Let’s lay out this very rich section theme by theme and go on to offer it bit by bit. It hearkens back to a number of things we’d already brought up and introduces a lot of things that help us understand Ramchal’s perspectives on Kabbalah as well as on God’s intentions for the universe.
Ari speaks of a Tzimtzum — what’s commonly translated as a “constriction” or “diminution” of God’s presence — as step one in the creation process; as a sort of “stepping aside” of God so that everything non-God can exist without being “smothered”, if you will, or “stifled” by His otherwise overarching and all-encompassing presence. We spoke of it before but we’ll go into it in depth here along with Ramchal and others. (It’s of course very interesting that no one spoke of this before him — though one person disagrees as we’ll see, and that it isn’t mentioned in the story of creation offered in the Torah.)

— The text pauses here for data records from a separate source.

(** * Neural machine translation: BLEU scoring, attention and beam search

    A shallow embedding of [bleu_score.py] and of the attention and
    beam-update methods of [encoder_decoder.py], with the properties the
    specification states about them.

    Conventions.
    - Python floats are idealised as real numbers ([R]); integer counts
      are [nat].
    - A Python call either returns a value or raises; this is the
      [result] monad below.
    - Tensors are nested lists, outermost dimension first. *)

From Stdlib Require Import String.
From Stdlib Require Import List Arith PeanoNat Lia Bool ZArith.
From Stdlib Require Import Reals Lra.
From Stdlib Require Import Sorting.Permutation Sorting.Sorted.
Import ListNotations.

Set Implicit Arguments.

(** ** Python outcomes *)

Module Py.

(** The exceptions the modelled code can raise: [ZeroDivisionError] by
    Python's arithmetic, [RuntimeError] by torch (a view of the wrong
    size, an index out of range, more selected entries than the row
    has).  [ComplexResult] is not an exception of Python: it marks a
    power with a negative base, which is a complex number for a
    fractional exponent and leaves the real-valued model. *)
Inductive exn : Type :=
| ZeroDivisionError
| RuntimeError
| ComplexResult.

Inductive result (A : Type) : Type :=
| Val (a : A)
| Raise (e : exn).

Arguments Val {A} a.
Arguments Raise {A} e.

Definition bind {A B : Type} (m : result A) (k : A -> result B) : result B :=
  match m with
  | Val a => k a
  | Raise e => Raise e
  end.

Definition returns {A : Type} (m : result A) : Prop := exists a, m = Val a.

(** [a / b] on Python ints: true division, raising on a zero divisor. *)
Definition truediv (a b : nat) : result R :=
  if b =? 0 then Raise ZeroDivisionError else Val (INR a / INR b)%R.

(** [x ** y] on a float exponent.  A zero base gives 1 for a zero
    exponent, 0 for a positive one and raises for a negative one; a
    positive base is the real power; a negative base is outside the
    model. *)
Definition pow (x y : R) : result R :=
  if Req_dec_T x 0 then
    if Rlt_dec y 0 then Raise ZeroDivisionError
    else if Req_dec_T y 0 then Val 1%R
    else Val 0%R
  else if Rlt_dec 0 x then Val (Rpower x y)
  else Raise ComplexResult.

(** [for i in range(lo, lo + len): acc = body(acc, i)], stopping at the
    first exception. *)
Fixpoint for_range {A : Type} (lo len : nat) (body : A -> nat -> result A)
    (acc : A) : result A :=
  match len with
  | O => Val acc
  | S len' => bind (body acc lo) (for_range (S lo) len' body)
  end.

End Py.

Notation "x <- m ;; k" := (Py.bind m (fun x => k))
  (at level 61, m at next level, right associativity).

(** ** bleu_score.py *)

Module Bleu.
Import Py.

Section WithTokens.

(** Tokens are words or token ids: any type whose equality Python's
    [==] decides. *)
Variable token : Type.
Variable token_eq_dec : forall x y : token, {x = y} + {x <> y}.

Definition ngram_eq_dec : forall x y : list token, {x = y} + {x <> y} :=
  list_eq_dec token_eq_dec.

(** [seq[i:j]] for [0 <= i]: the slice is clipped to the sequence. *)
Definition slice (seq : list token) (i j : nat) : list token :=
  firstn (j - i) (skipn i seq).

(** [range(n)] *)
Definition range (n : nat) : list nat := List.seq 0 n.

Definition grouper (seq : list token) (n : nat) : list (list token) :=
  if n <=? length seq then
    map (fun i => slice seq i (i + n)) (range (length seq - n + 1))
  else [].

(** [c in reference_n_gram] *)
Definition contains (l : list (list token)) (c : list token) : bool :=
  if in_dec ngram_eq_dec c l then true else false.

(** The loop [for c in candidate_n_gram: if c in reference_n_gram:
    match_c += 1], from [match_c]. *)
Definition count_matches (reference_n_gram candidate_n_gram : list (list token))
    (match_c : nat) : nat :=
  fold_left (fun match_c c =>
               if contains reference_n_gram c then match_c + 1 else match_c)
            candidate_n_gram match_c.

Definition n_gram_precision (reference candidate : list token) (n : nat)
    : result R :=
  let reference_n_gram := grouper reference n in
  let candidate_n_gram := grouper candidate n in
  let len_c := length candidate_n_gram in
  if len_c =? 0 then Val 0%R
  else
    let match_c := count_matches reference_n_gram candidate_n_gram 0 in
    truediv match_c len_c.

Definition brevity_penalty (reference candidate : list token) : result R :=
  let len_r := length reference in
  let len_c := length candidate in
  if len_c =? 0 then Val 0%R
  else
    breavity <- truediv len_r len_c ;;
    if Rlt_dec breavity 1 then Val 1%R
    else Val (exp (1 - breavity)).

(** The loop of [BLEU_score]: [p_product *= n_gram_precision(.., i)]
    for [i] in [range(lo, lo + len)]. *)
Definition precision_product (reference candidate : list token)
    (lo len : nat) (p_product : R) : result R :=
  for_range lo len
    (fun p_product i =>
       p <- n_gram_precision reference candidate i ;;
       Val (p_product * p)%R)
    p_product.

Definition BLEU_score (reference candidate : list token) (n : nat)
    : result R :=
  bp <- brevity_penalty reference candidate ;;
  p_product <- precision_product reference candidate 0 (n + 1) 1%R ;;
  e <- truediv 1 n ;;
  root <- pow p_product e ;;
  Val (bp * root)%R.

End WithTokens.

End Bleu.

(** ** Tensor primitives of torch used by encoder_decoder.py *)

Module Torch.
Import Py.

(** Elementwise combination of two tensors of one shape. *)
Fixpoint map2 {A B C : Type} (f : A -> B -> C) (xs : list A) (ys : list B)
    : list C :=
  match xs, ys with
  | x :: xs', y :: ys' => f x y :: map2 f xs' ys'
  | _, _ => []
  end.

Fixpoint mapM {A B : Type} (f : A -> result B) (xs : list A)
    : result (list B) :=
  match xs with
  | [] => Val []
  | x :: xs' => y <- f x ;; ys <- mapM f xs' ;; Val (y :: ys)
  end.

Fixpoint map2M {A B C : Type} (f : A -> B -> result C) (xs : list A)
    (ys : list B) : result (list C) :=
  match xs, ys with
  | x :: xs', y :: ys' => z <- f x y ;; zs <- map2M f xs' ys' ;; Val (z :: zs)
  | _, _ => Val []
  end.

(** [torch.sum(t, dim=0)] given the sum of two slices.  The shape of an
    empty tensor is not kept by a nested list: the sum of no slice is
    [zero]. *)
Definition sum0 {A : Type} (add : A -> A -> A) (zero : A) (t : list A) : A :=
  match t with
  | [] => zero
  | x :: xs => fold_left add xs x
  end.

(** The tensor of zeros with the shape of [t]. *)
Definition zeros_like (t : list (list R)) : list (list R) :=
  map (map (fun _ => 0%R)) t.

(** Row [i] of [flat.view(r, c)]. *)
Definition row_of {A : Type} (c : nat) (flat : list A) (i : nat) : list A :=
  firstn c (skipn (i * c) flat).

(** [t.view(r, c)] on the elements of [t] in storage order; the number
    of elements must be [r * c]. *)
Definition view2 {A : Type} (r c : nat) (flat : list A)
    : result (list (list A)) :=
  if length flat =? r * c then Val (map (row_of c flat) (seq 0 r))
  else Raise RuntimeError.

(** [t.view(a, b, c)] *)
Definition view3 {A : Type} (a b c : nat) (flat : list A)
    : result (list (list (list A))) :=
  if length flat =? a * b * c then
    mapM (fun i => view2 b c (firstn (b * c) (skipn (i * (b * c)) flat)))
         (seq 0 a)
  else Raise RuntimeError.

(** Storage order of a 2-D and of a 3-D tensor. *)
Definition flatten2 {A : Type} (t : list (list A)) : list A := concat t.
Definition flatten3 {A : Type} (t : list (list (list A))) : list A :=
  concat (map (@concat A) t).

(** [t.repeat_interleave(n)] on a 1-D tensor. *)
Definition repeat_interleave {A : Type} (n : nat) (t : list A) : list A :=
  flat_map (fun x => repeat x n) t.

(** [torch.gather] along the last dimension of one row: [out[k] =
    input[index[k]]], raising on an index out of range. *)
Definition gather_row {A : Type} (input : list A) (index : list nat)
    : result (list A) :=
  mapM (fun j => match nth_error input j with
                 | Some x => Val x
                 | None => Raise RuntimeError
                 end) index.

(** Energies after [masked_fill(mask, -inf)]. *)
Inductive ext : Type :=
| NegInf
| Fin (r : R).

Definition exp_ext (x : ext) : R :=
  match x with
  | NegInf => 0%R
  | Fin r => exp r
  end.

Definition masked_fill (e : list (list R)) (mask : list (list bool))
    : list (list ext) :=
  map2 (map2 (fun x (b : bool) => if b then NegInf else Fin x)) e mask.

(** [softmax(e, 0)] of an (S, M) tensor: [exp(e[s][m])] over the sum of
    [exp(e[s'][m])] for all [s'].  (torch subtracts the column maximum
    first, which leaves the quotient unchanged.) *)
Definition softmax0 (e : list (list ext)) : list (list R) :=
  let ex := map (map exp_ext) e in
  let z := sum0 (map2 Rplus) [] ex in
  map (fun row => map2 Rdiv row z) ex.

End Torch.

(** ** encoder_decoder.py: attention *)

Module Attention.
Import Py Torch.

Inductive cell : Type := lstm | gru | rnn.

Definition tensor2 : Type := list (list R).
Definition tensor3 : Type := list (list (list R)).

(** A decoder hidden state: a float tensor, or for an LSTM the pair
    (hidden, cell state). *)
Definition hidden_state (c : cell) : Type :=
  match c with
  | lstm => (tensor2 * tensor2)%type
  | _ => tensor2
  end.

Record decoder : Type := {
  cell_type : cell;
  hidden_state_size : nat;
  heads : nat;
  (** the bias-free linear layers, acting on the last dimension *)
  W : list R -> list R;
  Wtilde : list R -> list R;
  Q : list R -> list R
}.

Section WithCosine.

(** [torch.nn.functional.cosine_similarity] of two vectors. *)
Variable cosine_similarity : list R -> list R -> R.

Ramchal depicts the Tzimtzum as the first step in the carrying out of the act of creation outside of God’s own Being. And rather than take it literally he understands it as referring to the Ein Sof purposefully set(ting) aside His infinitude and adopt(ing) the mode of finite action, i.e., of finitude, instead (Petach 24). So we’d need to discuss the difference between the two perspectives.
He also hearkens back to the idea of some individuals being able to envision the Sephirot with the remark that it was the Tzimtzum in fact that enabled God’s light and radiance to be envisioned (Petach 25). So we’ll return to that notion. Then he speaks to a rather arcane point about the light that can now be envisioned being termed “emanated light”… when in fact it’s only a specific aspect of the original light whose ability was diminished as a consequence of the … Tzimtzum (Petach 25) which we’ll also need to flesh out.
Then he moves on to explain the next few steps in the creation process. While Ari seems to indicate that an utter void was left behind when God’s presence was withdrawn, Ramchal (and others) said that in fact a trace or remnant of the original light, i.e., of God’s presence, remained behind there which functions as the (finite) “place” of all of existent phenomena, given that it allows them what they need to experience physical existence, which God’s own presence there could not. This place is said by Ari and others to be empty since it’s devoid of the light of Ein Sof, but his point is that it’s not empty (Petach 26).
This “trace” itself is quite important in that everything that was to exist in the world has its roots in it. Ramchal then underscores the fact that the trace isn’t an independent agent but rather one of God’s tools (like the Sephirot), and that He controls (i.e., “governs”) it the way a soul governs a body, with all the implications involved in that (Petach 27). We’ll need to expand upon all this. And we’ll also need to delve into the place of the Sephirot in this scheme (Petach 29).
He then introduces the line that God projects into the center of the “emptiness” brought on by the Tzimtzum, and he addresses how the two interact with each other (Petach 27), how He interacts with both, and the role the Sephirot play in all this (Petachim 28-29). We’ll spend some time addressing all that.
And finally, Petach 30, the last one in this section, waxes even more philosophical and address the place of right and wrong in the universe, and the role that the ultimate revelation of God’s sovereignty — His Yichud — plays in that. We’ll cite what we said about that before and continue that conversation here.
We’ll take a break, though, while we work in the background getting all of this together.